Instructions for the task >> All lines of the records below that contain the word "intros" must be listed.
───── Information provided ─────
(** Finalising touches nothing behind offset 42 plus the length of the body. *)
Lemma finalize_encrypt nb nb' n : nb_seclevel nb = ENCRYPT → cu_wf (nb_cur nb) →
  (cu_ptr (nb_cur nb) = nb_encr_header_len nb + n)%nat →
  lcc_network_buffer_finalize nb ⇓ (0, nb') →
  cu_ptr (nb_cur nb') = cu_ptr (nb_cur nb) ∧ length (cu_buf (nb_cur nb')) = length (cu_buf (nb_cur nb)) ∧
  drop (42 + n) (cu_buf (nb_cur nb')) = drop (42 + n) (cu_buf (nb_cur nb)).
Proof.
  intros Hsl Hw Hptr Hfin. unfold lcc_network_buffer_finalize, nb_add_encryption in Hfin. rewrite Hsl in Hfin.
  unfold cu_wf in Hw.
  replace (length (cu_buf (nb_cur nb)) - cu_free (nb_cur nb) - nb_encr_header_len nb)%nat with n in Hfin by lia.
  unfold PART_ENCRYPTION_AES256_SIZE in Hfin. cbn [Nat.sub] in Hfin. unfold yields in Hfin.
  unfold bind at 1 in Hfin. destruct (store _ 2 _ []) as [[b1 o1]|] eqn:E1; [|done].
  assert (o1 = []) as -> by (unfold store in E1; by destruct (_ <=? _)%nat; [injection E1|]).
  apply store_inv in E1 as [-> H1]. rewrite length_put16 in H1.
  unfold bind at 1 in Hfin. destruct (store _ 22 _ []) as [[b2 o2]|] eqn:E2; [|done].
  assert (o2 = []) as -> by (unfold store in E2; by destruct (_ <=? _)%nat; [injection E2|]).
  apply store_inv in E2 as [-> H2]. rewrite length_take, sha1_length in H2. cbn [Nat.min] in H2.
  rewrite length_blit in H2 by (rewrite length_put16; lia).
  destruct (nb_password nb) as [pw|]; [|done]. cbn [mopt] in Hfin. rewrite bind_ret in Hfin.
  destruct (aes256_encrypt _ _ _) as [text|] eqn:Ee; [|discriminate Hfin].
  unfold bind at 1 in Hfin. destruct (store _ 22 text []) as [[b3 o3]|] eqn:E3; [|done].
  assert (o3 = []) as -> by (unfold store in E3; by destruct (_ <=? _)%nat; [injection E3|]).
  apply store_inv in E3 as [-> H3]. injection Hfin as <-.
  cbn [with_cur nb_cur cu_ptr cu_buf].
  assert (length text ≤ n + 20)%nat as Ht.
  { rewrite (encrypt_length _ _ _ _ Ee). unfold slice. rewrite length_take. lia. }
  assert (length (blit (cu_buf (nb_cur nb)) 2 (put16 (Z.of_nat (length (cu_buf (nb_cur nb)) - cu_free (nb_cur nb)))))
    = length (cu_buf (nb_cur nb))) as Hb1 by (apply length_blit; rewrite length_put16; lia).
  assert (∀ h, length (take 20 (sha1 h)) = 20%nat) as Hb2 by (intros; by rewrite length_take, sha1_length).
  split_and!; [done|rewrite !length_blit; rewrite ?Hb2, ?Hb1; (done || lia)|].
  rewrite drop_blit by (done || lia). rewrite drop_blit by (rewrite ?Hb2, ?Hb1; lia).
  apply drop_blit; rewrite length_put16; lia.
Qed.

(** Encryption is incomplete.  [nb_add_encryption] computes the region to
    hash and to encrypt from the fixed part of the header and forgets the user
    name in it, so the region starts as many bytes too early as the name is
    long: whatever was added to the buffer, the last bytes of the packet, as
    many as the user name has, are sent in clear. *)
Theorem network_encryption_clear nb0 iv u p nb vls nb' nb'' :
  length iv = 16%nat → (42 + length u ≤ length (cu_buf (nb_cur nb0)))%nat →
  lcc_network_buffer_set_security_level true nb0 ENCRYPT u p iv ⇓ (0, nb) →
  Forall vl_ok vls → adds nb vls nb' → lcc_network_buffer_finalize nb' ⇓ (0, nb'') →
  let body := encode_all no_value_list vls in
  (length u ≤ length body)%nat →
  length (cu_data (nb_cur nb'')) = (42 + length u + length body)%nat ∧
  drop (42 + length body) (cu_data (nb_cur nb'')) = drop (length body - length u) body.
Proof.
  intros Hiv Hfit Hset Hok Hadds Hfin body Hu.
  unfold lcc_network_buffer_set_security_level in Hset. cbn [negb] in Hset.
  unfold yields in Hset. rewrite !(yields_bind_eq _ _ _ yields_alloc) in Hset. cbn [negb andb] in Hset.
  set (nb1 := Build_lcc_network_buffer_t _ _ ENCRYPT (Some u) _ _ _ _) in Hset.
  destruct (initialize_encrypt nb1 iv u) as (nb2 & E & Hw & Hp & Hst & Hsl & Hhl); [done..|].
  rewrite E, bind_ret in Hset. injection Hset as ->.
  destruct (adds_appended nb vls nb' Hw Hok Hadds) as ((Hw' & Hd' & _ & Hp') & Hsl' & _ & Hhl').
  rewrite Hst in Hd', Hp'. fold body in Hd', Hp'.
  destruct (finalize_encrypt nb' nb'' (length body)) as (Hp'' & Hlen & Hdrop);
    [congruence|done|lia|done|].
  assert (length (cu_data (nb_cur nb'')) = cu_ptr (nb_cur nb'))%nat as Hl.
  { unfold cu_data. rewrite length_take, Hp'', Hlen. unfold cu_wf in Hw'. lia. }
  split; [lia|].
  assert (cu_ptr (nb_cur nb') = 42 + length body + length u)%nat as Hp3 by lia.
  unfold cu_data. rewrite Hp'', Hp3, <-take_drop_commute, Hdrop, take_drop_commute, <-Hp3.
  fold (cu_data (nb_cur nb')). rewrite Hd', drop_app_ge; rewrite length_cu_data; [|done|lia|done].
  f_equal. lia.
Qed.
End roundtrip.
─────
Exercise response >>
  intros Hsl Hw Hptr Hfin. unfold lcc_network_buffer_finalize, nb_add_encryption in Hfin. rewrite Hsl in Hfin.
  assert (∀ h, length (take 20 (sha1 h)) = 20%nat) as Hb2 by (intros; by rewrite length_take, sha1_length).
  intros Hiv Hfit Hset Hok Hadds Hfin body Hu.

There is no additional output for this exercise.